= TASK TO CARRY OUT =
Although the data below holds other lines too, output only those from the line with "a_title : string;" up to and including the line with "(** X11: [main]", exactly as they appear.

Dataset entries
::::::
(** * Feed ingestion pipeline of rss-summarizer: a shallow embedding

    Sources embedded here:
    - backend/services/ArticleFetcher.js : parseWithFeedParser, fetchAllFeeds,
      fetchFeedArticles, fetchFeedById
    - the Article model (class [Article extends BaseModel]) :
      bulkCreateSafeWithDupeCheck, cleanOldArticles, and the schema given
      to [Article.initModel]
    - the feed service (class [FeedService]) : parseWithFeedParser,
      validateFeedUrl, createFeed, subscribeFeed, unsubscribeFeed
    - the Article instance method getContentPreview
    - backend/models/Feed.js : the static validateFeedUrl and the
      beforeCreate hook

    Conventions.
    - JavaScript strings are [string]s, read as sequences of code units
      below 256; a [Set] of strings is a [gset string]; arrays are lists; an
      undefined property is [None].
    - A rejected promise or a thrown exception is the left summand of a
      sum; the state a call leaves behind is returned with its result.
    - Times are milliseconds in [Z]. A call reads the clock once: the
      parameter [now] stands for every [new Date()] of the call.
    - What lies outside the repository enters as a parameter: the answers
      of the remote side to the two parsers, [Date.parse], the URL check of
      validator.js, the store behind the Sequelize model, and, for the
      cleanup, the time zone of the process and the order in which the
      store numbers rows. Writes to the feed row ([feed.update]) are taken
      to succeed. *)

From stdpp Require Import base list strings gmap.
From Stdlib Require Import ZArith Lia Ascii.

Open Scope Z_scope.

(** ** JavaScript primitives used by the code *)

Module Js.

(** An [Error] object: the fields the code reads. *)
Record Error := mkError {
  name : string;
  message : string;
  code : option string
}.

(** [new Error(msg)] *)
Definition newError (msg : string) : Error :=
  {| name := "Error"; message := msg; code := None |}.

(** Truthiness of a string: every string but the empty one. *)
Definition truthyStr (s : string) : bool := negb (bool_decide (s = EmptyString)).

(** Truthiness of a possibly [undefined] string property. *)
Definition truthy (v : option string) : bool :=
  match v with
  | Some s => truthyStr s
  | None => false
  end.

(** [a || b] where [a] may be undefined and [b] is a string. *)
Definition or_str (a : option string) (b : string) : string :=
  match a with
  | Some s => if truthyStr s then s else b
  | None => b
  end.

(** [a || b] where both may be undefined. *)
Definition or_opt (a b : option string) : option string :=
  if truthy a then a else b.

(** [n || 0] on an integer. *)
Definition or_zero (n : Z) : Z := if n =? 0 then 0 else n.

(** [s.startsWith(sub)] *)
Fixpoint startsWith (s sub : string) {struct sub} : bool :=
  match sub, s with
  | EmptyString, _ => true
  | String _ _, EmptyString => false
  | String b sub', String a s' => Ascii.eqb a b && startsWith s' sub'
  end.

(** [String.prototype.includes] *)
Fixpoint includes (s sub : string) : bool :=
  startsWith s sub ||
  match s with
  | EmptyString => false
  | String _ s' => includes s' sub
  end.

(** WhiteSpace and LineTerminator code points below 256: TAB, LF, VT, FF,
    CR, SP and NBSP. *)
Definition isWhiteSpace (c : ascii) : bool :=
  let n := nat_of_ascii c in
  ((9 <=? n)%nat && (n <=? 13)%nat) || (n =? 32)%nat || (n =? 160)%nat.

Fixpoint trimStart (s : string) : string :=
  match s with
  | EmptyString => EmptyString
  | String c s' => if isWhiteSpace c then trimStart s' else s
  end.

Fixpoint trimEnd (s : string) : string :=
  match s with
  | EmptyString => EmptyString
  | String c s' =>
      match trimEnd s' with
      | EmptyString => if isWhiteSpace c then EmptyString else String c EmptyString
      | r => String c r
      end
  end.

(** [String.prototype.trim] *)
Definition trim (s : string) : string := trimEnd (trimStart s).

(** A value given to [new Date(...)]: a date string as rss-parser leaves it,
    or a Date object as feedparser produces it ([None] is an Invalid Date). *)
Inductive DateInput :=
| DateString (s : string)
| DateObject (t : option Z).

Definition truthyDate (v : option DateInput) : bool :=
  match v with
  | Some (DateString s) => truthyStr s
  | Some (DateObject _) => true
  | None => false
  end.

End Js.

(** ** Data model *)

(** A candidate article, as built by the normalisation map of
    [fetchFeedArticles] and handed to the model. [pubDate] is a Date object:
    [None] is an Invalid Date. *)
Record ArticleData := mkArticleData {
  title : string;
  link : string;
  pubDate : option Z;
  rawContent : string;
  author : string;
  guid : string;
  categories : list string
}.

(** A row of the [articles] table. [guid], [rawContent] and [author] are
    nullable columns. *)
Record Article := mkArticle {
  a_id : Z;
  a_feedId : Z;
  a_title : string;
  a_link : string;
  a_pubDate : Z;
  a_rawContent : option string;
  a_author : option string;
  a_guid : option string;
  a_categories : list string;
  a_createdAt : Z;
  a_updatedAt : Z
}.
(** X11: [main] itself ends the process with [process.exit(1)] exactly
    when a step before the loop fails: a tool is missing, a directory
    cannot be prepared, or the input is unreadable or invalid.  No failure
    of a download, a cut or the merge ends it that way. *)
Theorem exit_code_1_iff (cfg : config) (w : env) (fs0 : files) :
  status (main cfg w fs0) = Exited 1
  ↔ ffmpegFound w = false ∨ ytdlpFound w = false ∨ ensureDirs w = false
    ∨ completed (emptyTemp w) = false ∨ ∃ e, read_tasks w = Throw e.
Proof.
  unfold main.
  destruct (ffmpegFound w); cbn [negb orb];
    [|split; [intros _; by left|done]].
  destruct (ytdlpFound w); cbn [negb orb];
    [|split; [intros _; right; by left|done]].
  destruct (ensureDirs w); cbn [negb];
    [|split; [intros _; right; right; by left|done]].
  destruct (completed (emptyTemp w)); cbn [negb];
    [|split; [intros _; do 3 right; by left|done]].
  destruct (read_tasks w) as [videoTasks|e];
    [|split; [intros _; do 4 right; by exists e|done]].
  split.
  - unfold nothing_to_join. repeat case_match; done.
  - intros [?|[?|[?|[?|[e ?]]]]]; done.
Qed.
(** * go-migrate: the orchestration layer of [main.go]

    A shallow embedding of [main.go]: the configuration records, the
    [Queue] counter pair, the goroutine body [migrate] and the coordinator
    [main], written as command trees over the operations the Go code
    performs (system calls, console and log output, the mutex, the wait
    group, loads and stores of the two shared counters).

    Two interpreters give the trees a meaning:
    - [run] executes one tree against an environment that answers every
      fallible call and every load, and returns the sequence of events;
    - [step_fn] executes one step of one goroutine of a whole process
      (interleaving semantics, one shared store), and [run_sched] iterates
      it along a schedule.

    [checkAssets] is a function over a disk of named files, with the
    failures of its file operations given from outside. *)

From Stdlib Require Import ZArith List String Ascii Bool Lia.
From stdpp Require Import base tactics option list strings.
Import ListNotations.

Local Open Scope string_scope.
Local Open Scope Z_scope.

(** ** Data model *)

(** [type Project struct] *)
Record Project := mkProject {
  SVN : string;
  Name : string;
  Standard : bool
}.

(** [type Config struct] *)
Record Config := mkConfig {
  BasePath : string;
  UsersPath : string;
  BashPath : string;
  Projects : list Project
}.

(** A Go [error] value that is not [nil], by its message; [None] is [nil]. *)
Definition error := string.

(** An [*os.File], by the name it was created under. *)
Definition File := string.

(** [exec.Cmd]: the fields the program sets. *)
Record Cmd := mkCmd {
  Path : string;
  Args : list string;
  Stdout : option File;
  Stderr : option File
}.

(** [exec.Command(name, arg...)]: [Args] holds the command name itself at
    index 0, then the arguments. ([Path] is the name as given; the lookup
    of a bare name in the search path is the library's business.) *)
Definition exec_Command (name : string) (arg : list string) : Cmd :=
  {| Path := name; Args := name :: arg; Stdout := None; Stderr := None |}.

Definition set_Stdout (c : Cmd) (f : File) : Cmd :=
  {| Path := Path c; Args := Args c; Stdout := Some f; Stderr := Stderr c |}.

Definition set_Stderr (c : Cmd) (f : File) : Cmd :=
  {| Path := Path c; Args := Args c; Stdout := Stdout c; Stderr := Some f |}.

(** The line feed of the Go escape [\n]. *)
Definition LF : string := String (ascii_of_nat 10) EmptyString.

(** [strings.Join(elems, sep)] *)
Definition strings_Join (elems : list string) (sep : string) : string :=
  String.concat sep elems.

(** Go's [int] on a 64-bit platform: two's complement wrap-around. *)
Definition int_wrap (z : Z) : Z := (z + 2 ^ 63) mod 2 ^ 64 - 2 ^ 63.

(** [x++] on an [int]. *)
Definition incr (n : Z) : Z := int_wrap (n + 1).

(** The five [exec.Cmd] variables of [migrate], by name. *)
Inductive Job := Migration | Tags | Branches | Pegs | Old.

(** Operations that return an [error] ([nil] or not). *)
Inductive syscall :=
| DecodeFile (fpath : string)          (* toml.DecodeFile(fpath, &config) *)
| CheckAssets                          (* checkAssets() *)
| Chdir (dir : string)                 (* os.Chdir(dir) *)
| Stat (name : string)                 (* os.Stat(name) *)
| Create (name : string)               (* os.Create(name) *)
| Run (j : Job) (c : Cmd).             (* c.Run(), for the variable named j *)

(** Arguments of [fmt.Printf]. *)
Inductive value :=
| VStr (s : string)
| VInt (n : Z)
| VErr (e : error).

(** Operations whose result the program does not look at. *)
Inductive effect :=
| Printf (format : string) (a : list value)
| Println (s : string)
| WriteString (f : File) (s : string)  (* _, _ = f.WriteString(s) *)
| Close (f : File)
| MuLock                               (* mu.Lock() *)
| MuUnlock                             (* mu.Unlock() *)
| WgAdd (delta : Z)                    (* queue.wg.Add(delta) *)
| WgDone                               (* queue.wg.Done() *)
| WgWait.                              (* queue.wg.Wait() *)

(** The two plain [int] fields of the shared [queue]. *)
Inductive var := Complete | Total.

(** Command trees: what a goroutine still has to do. *)
Inductive prog :=
| Return                                         (* the function returns *)
| Exit (code : Z)                                (* os.Exit(code) *)
| Call (c : syscall) (k : option error -> prog)
| Do (e : effect) (k : prog)
| Load (x : var) (k : Z -> prog)
| Store (x : var) (n : Z) (k : prog)
| Go (t : prog) (k : prog).                      (* go t; k *)

Declare Scope prog_scope.
Delimit Scope prog_scope with prog.
Bind Scope prog_scope with prog.

Notation "'let!' x ':=' c 'in' k" := (Call c (fun x => k))
  (at level 10, x name, c at level 100, k at level 200) : prog_scope.
Notation "e ';;' k" := (Do e k)
  (at level 100, k at level 200, right associativity) : prog_scope.

(** ** The program *)

Section Program.

(** [path.Join] of the Go standard library, for two elements. *)
Variable path_Join : string -> string -> string.

(** [var config Config], as decoded from [projects.toml]. *)
Variable config : Config.

(** [func (q *Queue) Add(delta int)] *)
Definition Queue_Add (delta : Z) (k : prog) : prog :=
  Do (WgAdd delta)
     (Load Total (fun n => Store Total (incr n) k)).

(** [func (q *Queue) Done()] *)
Definition Queue_Done (k : prog) : prog :=
  Do WgDone
     (Load Complete (fun n => Store Complete (incr n) k)).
::::::
= EXERCISE RESPONSE =
  a_title : string;
  a_link : string;
  a_pubDate : Z;
  a_rawContent : option string;
  a_author : option string;
  a_guid : option string;
  a_categories : list string;
  a_createdAt : Z;
  a_updatedAt : Z
}.
(** X11: [main] itself ends the process with [process.exit(1)] exactly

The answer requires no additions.